Aioi Bridge

Castles & History

Aioi Bridge

Hiroshima· 0.3h visit· easy

Photos

Photos via Google

The distinctive T-shaped bridge that served as the atomic bomb's visual aiming point on 6 August 1945.

The Aioi Bridge is an unassuming road-and-tram crossing at the northern edge of the Hiroshima Peace Memorial Park, yet it holds a chilling place in twentieth-century history. What makes it unusual is its shape: rather than a simple straight span, it is built in the form of a letter T, with a main crossing over the Ota River and a third arm branching off at right angles to reach the tip of the delta island where the park now stands. In the flat cityscape of 1945 this large, pale, T-shaped structure was strikingly easy to identify from high altitude, and for that reason the crew of the Enola Gay selected it as the visual aiming point for the world's first atomic bombing.

In the event, a crosswind pushed the bomb slightly off target, and it detonated a couple of hundred metres to the south-east, above the Shima Hospital near the Industrial Promotion Hall, the building now preserved as the Atomic Bomb Dome. The Aioi Bridge itself, directly beneath one edge of the blast, was violently shaken: its deck was heaved upward and its central pillars driven downward, yet, remarkably, it did not collapse and remained usable after the war. The damaged original structure served the city for decades until it was finally replaced by the present bridge in the 1980s, rebuilt to the same distinctive T-plan so that its notorious silhouette would be preserved.

Today the bridge carries ordinary traffic and Hiroden trams, and most people cross it without pausing, on their way between the Atomic Bomb Dome and the wider city.
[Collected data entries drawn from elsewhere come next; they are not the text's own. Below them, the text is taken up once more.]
(* ===== verification/DebugRegisters.v ===== *)
(** * Register access of the debugger

    Models [src/debug/registers.cpp] with [src/debug/registers.hpp]: the target description, the
    [g], [G], [p] and [P] packets over the core state, and the chunked transfer of documents, also
    used for the memory map of [src/debug/memory_map.cpp]. *)

From stdpp Require Import prelude gmap sorting.
From S2P Require Import Prelude Address Instruction InstructionProofs CpuState CpuStateProofs MemoryApi Common Trace.
From S2P Require Import MemoryBus Rsp.
#[local] Open Scope Z_scope.
#[local] Open Scope fil_scope.
Import Rsp.

Module DebugRegisters.

Definition sp_register_index : Z := 13.
Definition lr_register_index : Z := 14.
Definition pc_register_index : Z := 15.
Definition xpsr_register_index : Z := 16.
Definition msp_register_index : Z := 17.
Definition psp_register_index : Z := 18.
Definition control_register_index : Z := 19.
Definition primask_register_index : Z := 20.
Definition basepri_register_index : Z := 21.
Definition faultmask_register_index : Z := 22.
Definition double_register_base : Z := 23.
Definition double_register_count : Z := 16.
Definition fpscr_register_index : Z := 39.
Definition register_count : Z := 40.
Definition double_register_nibbles : Z := 16.
Definition single_register_nibbles : Z := 8.

Definition wideRegisterIndex (index : Z) : bool :=
  (double_register_base <=? index) && (index <? double_register_base + double_register_count).
Definition refreshActiveSpMirror (st : CpuState) : CpuState := set_reg sp_register_index (activeSp st) st.

(** ** Reading *)

Definition double_value (st : CpuState) (pair : Z) : Z := sreg st (pair * 2) .| (sreg st (pair * 2 + 1) .<< 32).

Definition readAllRegisters (st : CpuState) : list Z :=
  mbind (fun index => hexValue (reg st index) 4) (seqZ 0 sp_register_index)
  ++ hexValue (readRegister st sp_register_index) 4
  ++ hexValue (reg st lr_register_index) 4
  ++ hexValue (reg st pc_register_index .& not32 1) 4
  ++ hexValue (cs_xpsr st) 4
  ++ hexValue (cs_msp st) 4
  ++ hexValue (cs_psp st) 4
  ++ hexValue (cs_control st) 4
  ++ hexValue (cs_primask st) 4
  ++ hexValue (cs_basepri st) 4
  ++ hexValue (cs_faultmask st) 4
  ++ mbind (fun index => hexValue (double_value st index) 8) (seqZ 0 double_register_count)
  ++ hexValue (cs_fpscr st) 4.

Definition readSingleRegister (st : CpuState) (index : Z) : option (list Z) :=
  if index <? sp_register_index then Some (hexValue (reg st index) 4)
  else if index =? sp_register_index then Some (hexValue (readRegister st index) 4)
  else if index =? lr_register_index then Some (hexValue (reg st lr_register_index) 4)
  else if index =? pc_register_index then Some (hexValue (reg st pc_register_index .& not32 1) 4)
  else if index =? xpsr_register_index then Some (hexValue (cs_xpsr st) 4)
  else if index =? msp_register_index then Some (hexValue (cs_msp st) 4)
  else if index =? psp_register_index then Some (hexValue (cs_psp st) 4)
  else if index =? control_register_index then Some (hexValue (cs_control st) 4)
  else if index =? primask_register_index then Some (hexValue (cs_primask st) 4)
  else if index =? basepri_register_index then Some (hexValue (cs_basepri st) 4)
  else if index =? faultmask_register_index then Some (hexValue (cs_faultmask st) 4)
  else if index =? fpscr_register_index then Some (hexValue (cs_fpscr st) 4)
  else if wideRegisterIndex index then Some (hexValue (double_value st (index - double_register_base)) 8)
  else None.

(** ** Writing *)

(** The IT bits of an xPSR value. *)
Definition it_bits (word : Z) : Z := u8 (((word .>> 25) .& 0x3) .| (((word .>> 10) .& 0x3f) .<< 2)).

Definition writeSingleRegister (index value : Z) (st : CpuState) : bool * CpuState :=
  let word := u32 value in
  if index <? sp_register_index then (true, set_reg index word st)
  else if index =? sp_register_index then (true, writeRegister index word st)
  else if index =? lr_register_index then (true, set_reg lr_register_index word st)
  else if index =? pc_register_index then (true, set_reg pc_register_index (word .& not32 1) st)
  else if index =? xpsr_register_index then
    (true, refreshActiveSpMirror {| st with cs_xpsr := word; cs_thumb := has word xpsr_t; cs_it_state := it_bits word |})
  else if index =? msp_register_index then (true, refreshActiveSpMirror {| st with cs_msp := word |})
  else if index =? psp_register_index then (true, refreshActiveSpMirror {| st with cs_psp := word |})
  else if index =? control_register_index then (true, refreshActiveSpMirror {| st with cs_control := word |})
  else if index =? primask_register_index then (true, {| st with cs_primask := word |})
  else if index =? basepri_register_index then (true, {| st with cs_basepri := word |})
  else if index =? faultmask_register_index then (true, {| st with cs_faultmask := word |})
  else if index =? fpscr_register_index then (true, {| st with cs_fpscr := word |})
  else if wideRegisterIndex index then
    let pair := index - double_register_base in
    (true, set_sreg (pair * 2 + 1) (u32 (value .>> 32)) (set_sreg (pair * 2) word st))
  else (false, st).

Definition register_nibbles (index : Z) : Z :=
  if wideRegisterIndex index then double_register_nibbles else single_register_nibbles.
(** The loop over the registers; a failure keeps what was written before it. *)
Fixpoint write_registers (indices : list Z) (text : list Z) (st : CpuState) : bool * CpuState :=
  match indices with
  | [] => (bool_decide (text = []), st)
  | index :: indices =>
      let nibbles := register_nibbles index in
      if Z.of_nat (length text) <? nibbles then (false, st)
      else
        match parseLittleEndianHex (take (Z.to_nat nibbles) text) with
        | None => (false, st)
        | Some value =>
            let '(ok, st) := writeSingleRegister index value st in
            if ok then write_registers indices (drop (Z.to_nat nibbles) text) st else (false, st)
        end
  end.
Definition writeAllRegisters (text : list Z) (st : CpuState) : bool * CpuState :=
  write_registers (seqZ 0 register_count) text st.

(** ** Documents in chunks *)

(** The reply to a read of [requested] bytes at [offset] of a document. *)
Definition chunk_reply (document : list Z) (offset requested : Z) : list Z :=
  let size := Z.of_nat (length document) in
  if size <=? offset then bytes_of "l"
  else
    let available := size - offset in
    let count := Z.min requested available in
    (if count <? available then bytes_of "m" else bytes_of "l")
    ++ take (Z.to_nat count) (drop (Z.to_nat offset) document).

(** Position of the first and of the last occurrence of a character. *)
Fixpoint find_char (c : Z) (text : list Z) : option nat :=
  match text with
  | [] => None
  | b :: text => if b =? c then Some O else S <$> find_char c text
  end.
Definition rfind_char (c : Z) (text : list Z) : option nat :=
  (fun k => length text - 1 - k)%nat <$> find_char c (reverse text).

(** The suffix after a prefix. *)
Definition strip_prefix (prefix text : list Z) : option (list Z) :=
  if bool_decide (take (length prefix) text = prefix) then Some (drop (length prefix) text) else None.

(** A range [offset,length] and its reply; [E01] when it does not parse. *)
Definition range_reply (document : list Z) (range : list Z) : list Z :=
  match find_char 0x2c range with
  | None => bytes_of "E01"
  | Some comma =>
      match parseHex (take comma range), parseHex (drop (S comma) range) with
      | Some offset, Some requested => chunk_reply document offset requested
      | _, _ => bytes_of "E01"
      end
  end.

Definition q : string := String quote EmptyString.
Definition attribute (name value : string) : string := " " +:+ name +:+ "=" +:+ q +:+ value +:+ q.
Definition new_line : string := String (Ascii.ascii_of_nat 10) EmptyString.
Definition reg_element (name bitsize type : string) : string :=
  "    <reg" +:+ attribute "name" name +:+ attribute "bitsize" bitsize +:+ attribute "type" type +:+ "/>" +:+ new_line.
Definition concat_text (l : list string) : string := foldr String.append EmptyString l.
Definition core_names : list string :=
  ["r0"; "r1"; "r2"; "r3"; "r4"; "r5"; "r6"; "r7"; "r8"; "r9"; "r10"; "r11"; "r12"].
Definition double_names : list string :=
  ["d0"; "d1"; "d2"; "d3"; "d4"; "d5"; "d6"; "d7"; "d8"; "d9"; "d10"; "d11"; "d12"; "d13"; "d14"; "d15"].

Definition target_description : string :=
  "<?xml" +:+ attribute "version" "1.0" +:+ "?>" +:+ new_line
  +:+ "<!DOCTYPE target SYSTEM " +:+ q +:+ "gdb-target.dtd" +:+ q +:+ ">" +:+ new_line
  +:+ "<target>" +:+ new_line
  +:+ "  <architecture>arm</architecture>" +:+ new_line
  +:+ "  <feature" +:+ attribute "name" "org.gnu.gdb.arm.m-profile" +:+ ">" +:+ new_line
  +:+ concat_text ((fun name => reg_element name "32" "uint32") <$> core_names)
  +:+ reg_element "sp" "32" "data_ptr" +:+ reg_element "lr" "32" "uint32" +:+ reg_element "pc" "32" "code_ptr"
  +:+ reg_element "xpsr" "32" "uint32" +:+ reg_element "msp" "32" "data_ptr" +:+ reg_element "psp" "32" "data_ptr"
  +:+ reg_element "control" "32" "uint32" +:+ reg_element "primask" "32" "uint32" +:+ reg_element "basepri" "32" "uint32"
  +:+ reg_element "faultmask" "32" "uint32"
  +:+ "  </feature>" +:+ new_line
  +:+ "  <feature" +:+ attribute "name" "org.gnu.gdb.arm.vfp" +:+ ">" +:+ new_line
  +:+ concat_text ((fun name => reg_element name "64" "ieee_double") <$> double_names)
  +:+ reg_element "fpscr" "32" "int"
  +:+ "  </feature>" +:+ new_line
  +:+ "</target>" +:+ new_line.

Definition readFeaturePacket (packet : list Z) : option (list Z) :=
  spec ← strip_prefix (bytes_of "qXfer:features:read:") packet;
  colon ← rfind_char 0x3a spec;
  if bool_decide (take colon spec <> bytes_of "target.xml") then None
  else Some (range_reply (bytes_of target_description) (drop (S colon) spec)).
But for those who know its story it is a quietly powerful place: standing on its parapet you are looking down at the very geometry that made Hiroshima a target, with the ruined Dome only steps away and the rivers that shaped the delta running beneath you. A modest marker records the bridge's role, and the view from it takes in the Dome, the riverbanks and the green expanse of the Peace Park.

Unlike the great monuments a short walk south, the Aioi Bridge is not a designed memorial; it is a working piece of infrastructure that happens to carry an extraordinary history, and that ordinariness is part of what makes it affecting. It shows how completely the city has knitted the sites of catastrophe back into daily life.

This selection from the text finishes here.